Data for the task
(** ** Reserved names *)

Definition KeyColumn := str "__key".
Definition TimestampColumn := str "__timestamp".
Definition PartitionColumn := str "__partition".
Definition OffsetColumn := str "__offset".
Definition HeadersColumn := str "__headers".
Definition reservedColumns := [KeyColumn; TimestampColumn; PartitionColumn; OffsetColumn; HeadersColumn].
Definition payloadNameMetadata := str "krabka.payload.name".
Definition payloadPrefix := str "__payload_".

Definition isReserved (name : bytes) : bool := bool_decide (name ∈ reservedColumns).
Definition PayloadColumn (name : bytes) : bytes := if isReserved name then payloadPrefix ++ name else name.

Fixpoint rejectReservedPayloadColumns (names : list bytes) : result frame_error unit :=
  match names with
  | [] => Ok tt
  | name :: names => check! negb (isReserved name) else PayloadCollides name in rejectReservedPayloadColumns names
  end.

Definition metadataFields : list field :=
  [MkField KeyColumn TBinary true []; MkField TimestampColumn (TInt I64) true []; MkField PartitionColumn (TInt I32) true [];
   MkField OffsetColumn (TInt I64) true []; MkField HeadersColumn TBinary true []].

(** ** Renamed fields *)

Definition fieldMetadataMap (f : field) : gmap bytes bytes :=
  fold_left (λ m e, <[e.1 := e.2]> m) (field_Metadata f) ∅.

(** [keys] in order, and [values] by key. *)
Definition metadata_entries (metadata : gmap bytes bytes) : list (bytes * bytes) :=
  map (λ key, (key, default [] (metadata !! key))) (sorted_keys metadata).

Definition renamedField (f : field) (name : bytes) (metadata : gmap bytes bytes) : field :=
  MkField name (field_Type f) (field_Nullable f) (metadata_entries metadata).

Definition escapedPayloadField (f : field) : field :=
  if isReserved (field_Name f)
  then renamedField f (PayloadColumn (field_Name f)) (<[payloadNameMetadata := field_Name f]> (fieldMetadataMap f))
  else f.

Definition restoredPayloadField (f : field) : field :=
  match fieldMetadataMap f !! payloadNameMetadata with
  | None => f
  | Some original => renamedField f original (delete payloadNameMetadata (fieldMetadataMap f))
  end.

Definition prefixedPayloadField (f : field) (prefix : bytes) : field :=
  let restored := restoredPayloadField f in
  renamedField restored (prefix ++ field_Name restored) (fieldMetadataMap restored).

(** ** Header columns *)

Inductive header_error :=
| TruncatedHeaders | InvalidHeaderCount | NegativeKeyLength | InvalidValueLength | TrailingHeaderBytes.

Definition encode_header (h : RecordHeader) : bytes :=
  be_encode 4 (uint32 (zlen (header_Key h))) ++ header_Key h ++
  match header_Value h with
  | None => be_encode 4 0xffffffff
  | Some data => be_encode 4 (uint32 (zlen data)) ++ data
  end.

Definition encodeHeaders (headers : list RecordHeader) : bytes :=
  be_encode 4 (uint32 (zlen headers)) ++ concat (map encode_header headers).

Definition readInt : reader header_error Z := read_int TruncatedHeaders 4.

(** The length test compares in int32. *)
Definition readBytes (length : Z) : reader header_error bytes :=
  λ data, if int32 (zlen data) <? length then Err TruncatedHeaders
          else Ok (take (Z.to_nat length) data, drop (Z.to_nat length) data).

Definition read_header : reader header_error RecordHeader :=
  read* keyLength := readInt in
  if keyLength <? 0 then rfail NegativeKeyLength
  else
    read* key := readBytes keyLength in
    read* valueLength := readInt in
    if valueLength <? -1 then rfail InvalidValueLength
    else if 0 <=? valueLength then read* data := readBytes valueLength in rret (MkHeader key (Some data))
    else rret (MkHeader key None).

Definition read_headers : reader header_error (list RecordHeader) :=
  read* count := readInt in
  λ data, if (count <? 0) || (zlen data / 8 + 1 <? count) then Err InvalidHeaderCount
          else read_list (Z.to_nat count) read_header data.

Definition decodeHeaders (data : bytes) : result header_error (list RecordHeader) :=
  match read_headers data with
  | Ok (headers, []) => Ok headers
  | Ok (_, _ :: _) => Err TrailingHeaderBytes
  | Err e => Err e
  end.

(** [headersAt]: no headers for a column that is absent or of another type, a null, or bytes that do not decode. *)
Definition headersAt (arr : option column) (row : nat) : list RecordHeader :=
  match arr with
  | Some (MkColumn TBinary cells) =>
      match cell_at (MkColumn TBinary cells) row with
      | CBin data => match decodeHeaders data with Ok headers => headers | Err _ => [] end
      | _ => []
      end
  | _ => []
  end.

(** ** Metadata columns *)

Record rowMetadata := MkMetadata {
  meta_key : option bytes;
  meta_timestamp : Z;
  meta_partition : Z;
  meta_offset : Z;
  meta_headers : list RecordHeader
}.

Definition metadata_columns (metadata : list rowMetadata) : list column :=
  [MkColumn TBinary (map (λ row, match meta_key row with None => CNull | Some key => CBin key end) metadata);
   MkColumn (TInt I64) (map (λ row, CInt (meta_timestamp row)) metadata);
   MkColumn (TInt I32) (map (λ row, CInt (int32 (meta_partition row))) metadata);
   MkColumn (TInt I64) (map (λ row, CInt (meta_offset row)) metadata);
   MkColumn TBinary (map (λ row, CBin (encodeHeaders (meta_headers row))) metadata)].

Definition withMetadata (payload : frame) (metadata : list rowMetadata) : result frame_error frame :=
  check! bool_decide (fr_NumRows payload = length metadata) else RowCountsDiffer in
  Ok (MkFrame (map escapedPayloadField (fr_Fields payload) ++ metadataFields)
              (fr_Columns payload ++ metadata_columns metadata) (fr_NumRows payload)).

Definition payloadOnly (root : frame) : frame :=
  let kept := filter (λ fc : field * column, isReserved (field_Name fc.1) = false) (zip (fr_Fields root) (fr_Columns root)) in
  MkFrame (map (λ fc, restoredPayloadField fc.1) kept) (map snd kept) (fr_NumRows root).

(** ** Columns by name *)

Definition FieldIndices (root : frame) (name : bytes) : list nat :=
  fst <$> filter (λ x : nat * field, field_Name x.2 = name) (zip (seq 0 (length (fr_Fields root))) (fr_Fields root)).

Definition columnByName (root : frame) (name : bytes) : option column :=
  match FieldIndices root name with
  | [] => None
  | index :: _ => fr_Columns root !! index
  end.

Definition field_at (root : frame) (name : bytes) : option (field * column) :=
  match FieldIndices root name with
  | [] => None
  | index :: _ =>
      match fr_Fields root !! index, fr_Columns root !! index with Some f, Some c => Some (f, c) | _, _ => None end
  end.

Fixpoint select_each (root : frame) (seen names : list bytes) : result frame_error (list (field * column)) :=
  match names with
  | [] => Ok []
  | name :: names =>
      if decide (name ∈ seen) then select_each root seen names
      else
        match field_at root name with
        | None => Err (NoColumn name)
        | Some fc => let* rest := select_each root (name :: seen) names in Ok (fc :: rest)
        end
  end.

Definition selectColumns (root : frame) (names : list bytes) : result frame_error frame :=
  let* kept := select_each root [] names in Ok (MkFrame (map fst kept) (map snd kept) (fr_NumRows root)).

(** ** Rows *)

Definition copyRange (root : frame) (start length : nat) : frame :=
  MkFrame (fr_Fields root)
    (map (λ c, MkColumn (col_Type c) (take length (drop start (col_Cells c)))) (fr_Columns root)) length.

Section Rows.
Context {L : ArrowLib}.

(** One column of a copy: a builder of the field's type, and the rows of the source. *)
Definition copy_column (rows : list nat) (fc : field * column) : result frame_error column :=
  let* cells := rmap_err CellError
    (map_results (λ row, copyValue (field_Type fc.1) (col_Type fc.2) (cell_at fc.2 row)) rows) in
  Ok (MkColumn (field_Type fc.1) cells).

Definition copyRows (root : frame) (rows : list nat) : result frame_error frame :=
  let* columns := map_results (copy_column rows) (zip (fr_Fields root) (fr_Columns root)) in
  Ok (MkFrame (fr_Fields root) columns (length rows)).

(** [schema.Equal], and [array.Concatenate] on arrays of one type. *)
Context (Schema_Equal : list field → list field → bool) (Concatenate : list column → option column).

Definition concatenate (batches : list frame) : result frame_error frame :=
  match batches with
  | [] => Err EmptyBatchList
  | first :: _ =>
      check! forallb (λ batch, Schema_Equal (fr_Fields first) (fr_Fields batch)) batches else SchemasDiffer in
      let* columns := map_results
        (λ i, match Concatenate (omap (λ batch, fr_Columns batch !! i) batches) with
              | Some merged => Ok merged
              | None => Err CannotConcatenate
              end) (seq 0 (length (fr_Fields first))) in
      Ok (MkFrame (fr_Fields first) columns (foldr (λ batch n, fr_NumRows batch + n)%nat 0%nat batches))
  end.

(** ** The rows of a join *)

Inductive join_side := LeftPayload | RightPayload | LeftMetadata.

Definition payload_sources (batch : frame) (prefix : bytes) (side : join_side) : list (field * option column * join_side) :=
  map (λ fc : field * column, (prefixedPayloadField fc.1 prefix, Some fc.2, side))
    (filter (λ fc, isReserved (field_Name fc.1) = false) (zip (fr_Fields batch) (fr_Columns batch))).

(** The fields of the joined batch, with the array and the side that each comes from. *)
Definition join_sources (left right : frame) (leftPrefix rightPrefix : bytes) : list (field * option column * join_side) :=
  payload_sources left leftPrefix LeftPayload ++ payload_sources right rightPrefix RightPayload ++
  map (λ f, (f, columnByName left (field_Name f), LeftMetadata)) metadataFields.

Fixpoint check_names (seen names : list bytes) : result frame_error unit :=
  match names with
  | [] => Ok tt
  | name :: names => if decide (name ∈ seen) then Err (JoinedNameCollides name) else check_names (name :: seen) names
  end.

(** One value of a joined column. *)
Definition join_cell (source : field * option column * join_side) (pair : nat * nat) : result cell_error cell :=
  let '(f, arr, side) := source in
  let row := match side with RightPayload => pair.2 | _ => pair.1 end in
  match arr with
  | None => Ok CNull
  | Some c => copyValue (field_Type f) (col_Type c) (cell_at c row)
  end.

Definition join_column (pairs : list (nat * nat)) (source : field * option column * join_side) : result frame_error column :=
  let* cells := rmap_err CellError (map_results (join_cell source) pairs) in
  Ok (MkColumn (field_Type source.1.1) cells).

Definition joinRows (left right : frame) (pairs : list (nat * nat)) (leftPrefix rightPrefix : bytes) : result frame_error frame :=
  let sources := join_sources left right leftPrefix rightPrefix in
  let* _ := check_names [] (map (λ s, field_Name s.1.1) sources) in
  let* columns := map_results (join_column pairs) sources in
  Ok (MkFrame (map (λ s, s.1.1) sources) columns (length pairs)).
End Rows.

(** ** Headers round trip *)

Definition headers_fit (headers : list RecordHeader) : Prop := zlen (encodeHeaders headers) < 2 ^ 31.

Lemma readInt_dec n rest : inS 32 n → readInt (be_encode 4 (uint32 n) ++ rest) = Ok (n, rest).
Proof.
  intros H. unfold readInt, read_int.
  rewrite (rseq_dec (be_encode 4) (read_uint TruncatedHeaders 4) (inU (8 * Z.of_nat 4))) by (apply (wrapU_range 32); lia).
  unfold rret. by rewrite wrapS_wrapU, wrapS_id.
Qed.

Lemma readBytes_dec data rest : zlen data + zlen rest < 2 ^ 31 → readBytes (zlen data) (data ++ rest) = Ok (data, rest).
Proof.
  intros H. pose proof (zlen_nonneg data). pose proof (zlen_nonneg rest). unfold readBytes. rewrite zlen_app.
  rewrite wrapS_id by (unfold inS; lia). replace (zlen data + zlen rest <? zlen data) with false by lia.
  unfold zlen. by rewrite Nat2Z.id, take_app_length, drop_app_length.
Qed.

Exercise requirements
Above this task is a listing. Restate, word for word and with nothing added, the lines from the one with "Definition PayloadColumn (name" through the one with "match header_Value h with".

Written answer
Definition PayloadColumn (name : bytes) : bytes := if isReserved name then payloadPrefix ++ name else name.

Fixpoint rejectReservedPayloadColumns (names : list bytes) : result frame_error unit :=
  match names with
  | [] => Ok tt
  | name :: names => check! negb (isReserved name) else PayloadCollides name in rejectReservedPayloadColumns names
  end.

Definition metadataFields : list field :=
  [MkField KeyColumn TBinary true []; MkField TimestampColumn (TInt I64) true []; MkField PartitionColumn (TInt I32) true [];
   MkField OffsetColumn (TInt I64) true []; MkField HeadersColumn TBinary true []].

(** ** Renamed fields *)

Definition fieldMetadataMap (f : field) : gmap bytes bytes :=
  fold_left (λ m e, <[e.1 := e.2]> m) (field_Metadata f) ∅.

(** [keys] in order, and [values] by key. *)
Definition metadata_entries (metadata : gmap bytes bytes) : list (bytes * bytes) :=
  map (λ key, (key, default [] (metadata !! key))) (sorted_keys metadata).

Definition renamedField (f : field) (name : bytes) (metadata : gmap bytes bytes) : field :=
  MkField name (field_Type f) (field_Nullable f) (metadata_entries metadata).

Definition escapedPayloadField (f : field) : field :=
  if isReserved (field_Name f)
  then renamedField f (PayloadColumn (field_Name f)) (<[payloadNameMetadata := field_Name f]> (fieldMetadataMap f))
  else f.

Definition restoredPayloadField (f : field) : field :=
  match fieldMetadataMap f !! payloadNameMetadata with
  | None => f
  | Some original => renamedField f original (delete payloadNameMetadata (fieldMetadataMap f))
  end.

Definition prefixedPayloadField (f : field) (prefix : bytes) : field :=
  let restored := restoredPayloadField f in
  renamedField restored (prefix ++ field_Name restored) (fieldMetadataMap restored).

(** ** Header columns *)

Inductive header_error :=
| TruncatedHeaders | InvalidHeaderCount | NegativeKeyLength | InvalidValueLength | TrailingHeaderBytes.

Definition encode_header (h : RecordHeader) : bytes :=
  be_encode 4 (uint32 (zlen (header_Key h))) ++ header_Key h ++
  match header_Value h with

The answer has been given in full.